Process of transforming certain materials into graphite

Graphitization is a process of transforming a carbonaceous material, such as coal or the carbon in certain forms of iron alloys, into graphite.

==Process==
The graphitization process involves a restructuring of the molecular structure of the carbon material. In the initial state, these materials can have an amorphous structure or a crystalline structure different from graphite. Graphitization generally occurs at high temperatures (up to 3000 C), and can be accelerated by catalysts such as iron or nickel.

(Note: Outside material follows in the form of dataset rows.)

(** * Protein intake calculator: a shallow embedding of [main.py]

    The calculation core of the service ([_round5], [_make_plan] and
    [calculate_protein], together with the [ProteinRequest] validation)
    is translated to Rocq functions.  Python's [float] is IEEE 754
    binary64, and so is Rocq's primitive [float]: the embedding uses the
    primitive operations for [+], [*] and [/], and defines on top of
    them the parts of Python's number semantics the program relies on
    ([round], [round(x, n)], [int -> float] conversion, [repr]).
    Python exceptions are values of an error monad. *)

From Stdlib Require Import ZArith Lia Bool List String Ascii.
From Stdlib Require Import Floats.
Import ListNotations.
Local Open Scope string_scope.

Set Warnings "-inexact-float".

Local Open Scope Z_scope.

(** ** Exceptions and the error monad *)

Inductive exn : Type :=
| ValidationError
| ZeroDivisionError
| OverflowError
| ValueError.

Inductive result (A : Type) : Type :=
| Ok (a : A)
| Raise (e : exn).

Arguments Ok {A} a.
Arguments Raise {A} e.

Definition bind {A B : Type} (r : result A) (k : A -> result B) : result B :=
  match r with
  | Ok a => k a
  | Raise e => Raise e
  end.

Notation "x <- r ;; k" := (bind r (fun x => k))
  (at level 61, r at next level, right associativity).
Notation "' p <- r ;; k" := (bind r (fun x => let 'p := x in k))
  (at level 61, p pattern, r at next level, right associativity).

Fixpoint mapM {A B : Type} (f : A -> result B) (l : list A) : result (list B) :=
  match l with
  | [] => Ok []
  | a :: l' => b <- f a ;; bs <- mapM f l' ;; Ok (b :: bs)
  end.

(** ** Python numbers on binary64 *)

Module Py.

(** Round-half-to-even of the rational [n / d], for [0 < d]. *)
Definition rne_div (n d : Z) : Z :=
  let q := n / d in
  match 2 * (n mod d) ?= d with
  | Lt => q
  | Eq => if Z.even q then q else q + 1
  | Gt => q + 1
  end.

(** The exact value of a finite binary64 number is [m * 2^e]; it is kept
    as the fraction [num / den]. *)
Definition num_of (m : positive) (e : Z) : Z :=
  if 0 <=? e then Zpos m * 2 ^ e else Zpos m.

Definition den_of (e : Z) : Z :=
  if 0 <=? e then 1 else 2 ^ (- e).

Definition cond_opp (s : bool) (z : Z) : Z := if s then - z else z.

(** [float(n)] for a Python [int]: correctly rounded, [OverflowError]
    when [n] is too large for a double. *)
Definition float_of_int (n : Z) : result float :=
  let f := SF2Prim (binary_normalize prec emax n 0 false) in
  if is_infinity f then Raise OverflowError else Ok f.

(** [x / y] on floats. *)
Definition fdiv (x y : float) : result float :=
  if is_zero y then Raise ZeroDivisionError else Ok (x / y)%float.

(** [round(x)]: the nearest integer, ties to even. *)
Definition round (x : float) : result Z :=
  match Prim2SF x with
  | S754_nan => Raise ValueError
  | S754_infinity _ => Raise OverflowError
  | S754_zero _ => Ok 0
  | S754_finite s m e => Ok (cond_opp s (rne_div (num_of m e) (den_of e)))
  end.

(** The decimal [n * 10^(-k)] (the digits [strtod] reads) rounded to
    binary64, for [0 <= n] and [0 <= k]: the correctly rounded quotient
    of the two integers. *)
Definition of_decimal (s : bool) (n : Z) (k : Z) : spec_float :=
  match n with
  | Zpos p => SF64div (S754_finite s p 0) (S754_finite false (Z.to_pos (10 ^ k)) 0)
  | _ => S754_zero s
  end.

(** [round(x, ndigits)] for [0 <= ndigits]: [x] is rounded to [ndigits]
    decimals on its exact value, ties to even, and the decimal is
    converted back to the nearest double; a result out of range raises
    [OverflowError]. *)
Definition round_ndigits (x : float) (ndigits : Z) : result float :=
  match Prim2SF x with
  | S754_finite s m e =>
      let n := rne_div (num_of m e * 10 ^ ndigits) (den_of e) in
      match of_decimal s n ndigits with
      | S754_infinity _ => Raise OverflowError
      | r => Ok (SF2Prim r)
      end
  | _ => Ok x
  end.

(** [max(a, b)] and [min(a, b)] on floats keep the first argument unless
    the second is strictly greater (smaller). *)
Definition max (a b : float) : float := if (a <? b)%float then b else a.
Definition min (a b : float) : float := if (b <? a)%float then b else a.
Lemma unopened_document_skipped_witness :
  Sample.files (u "/app/input/broken.pdf") = None
  /\ extract_structure_from_pdf ascii_only Sample.files (u "/app/input/broken.pdf")
     = Ret None
  /\ main ascii_only Sample.files [u "broken.pdf"; u "scan.pdf"]
     = main ascii_only Sample.files [u "scan.pdf"].
Proof.
  split; [reflexivity|].
  destruct (unopened_document_skipped ascii_only Sample.files
              (u "/app/input/broken.pdf") eq_refl) as [Hnone Hmain].
  split; [exact Hnone|].
  apply Hmain. reflexivity.
Defined.

(** C5.  A line whose text occurs in the title (in particular, a line whose
    text is the title) leaves the outline as it is, and no entry of the
    outline has a text that occurs in the title of the structure. *)
Theorem title_lines_not_in_outline (db : UnicodeDB) (fitz_open : str -> option Doc)
    (pdf_path : str) (s : Structure) :
  extract_structure_from_pdf db fitz_open pdf_path = Ret (Some s) ->
  (forall body_font_size page_num line o,
     contains (title s) (line_text db line) = true ->
     visit_line db (title s) body_font_size page_num line o = Ret o)
  /\ (forall e, In e (outline s) ->
        contains (title s) (Entry.text e) = false /\ Entry.text e <> title s).
Proof.
  intros H. split.
  - intros body_font_size page_num line o. apply visit_line_in_title.
  - intros e He.
    destruct (extract_structure_ok db fitz_open pdf_path s H) as [Ht _].
    specialize (Ht e He). split; [exact Ht|].
    intros Heq. rewrite Heq, contains_refl in Ht. discriminate.
Qed.

Lemma title_lines_not_in_outline_witness :
  extract_structure_from_pdf ascii_only Sample.files (u "/app/input/report.pdf")
  = Ret (Some Sample.report_structure)
  /\ forall e, In e (outline Sample.report_structure) ->
       contains (title Sample.report_structure) (Entry.text e) = false
       /\ Entry.text e <> title Sample.report_structure.
Proof.
  split; [reflexivity|].
  apply (title_lines_not_in_outline ascii_only Sample.files (u "/app/input/report.pdf")).
  reflexivity.
Defined.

When carbonaceous material is exposed to high temperatures for an extended period of time, the carbon atoms begin to rearrange and form layered crystal planes. In the structure of graphite, carbon atoms are arranged in flat hexagonal sheets that are stacked on top of each other. These crystal planes give graphite its characteristic flake structure, giving it specific properties such as good electrical and thermal conductivity, low friction, and excellent lubrication.

==Interest==
Graphitization can be observed in various contexts. For example, it occurs naturally during the formation of certain types of coal or graphite in the Earth's crust. It can also be artificially induced during the manufacture of specific carbon materials, such as graphite electrodes used in fuel cells, nuclear reactors, or metallurgical applications.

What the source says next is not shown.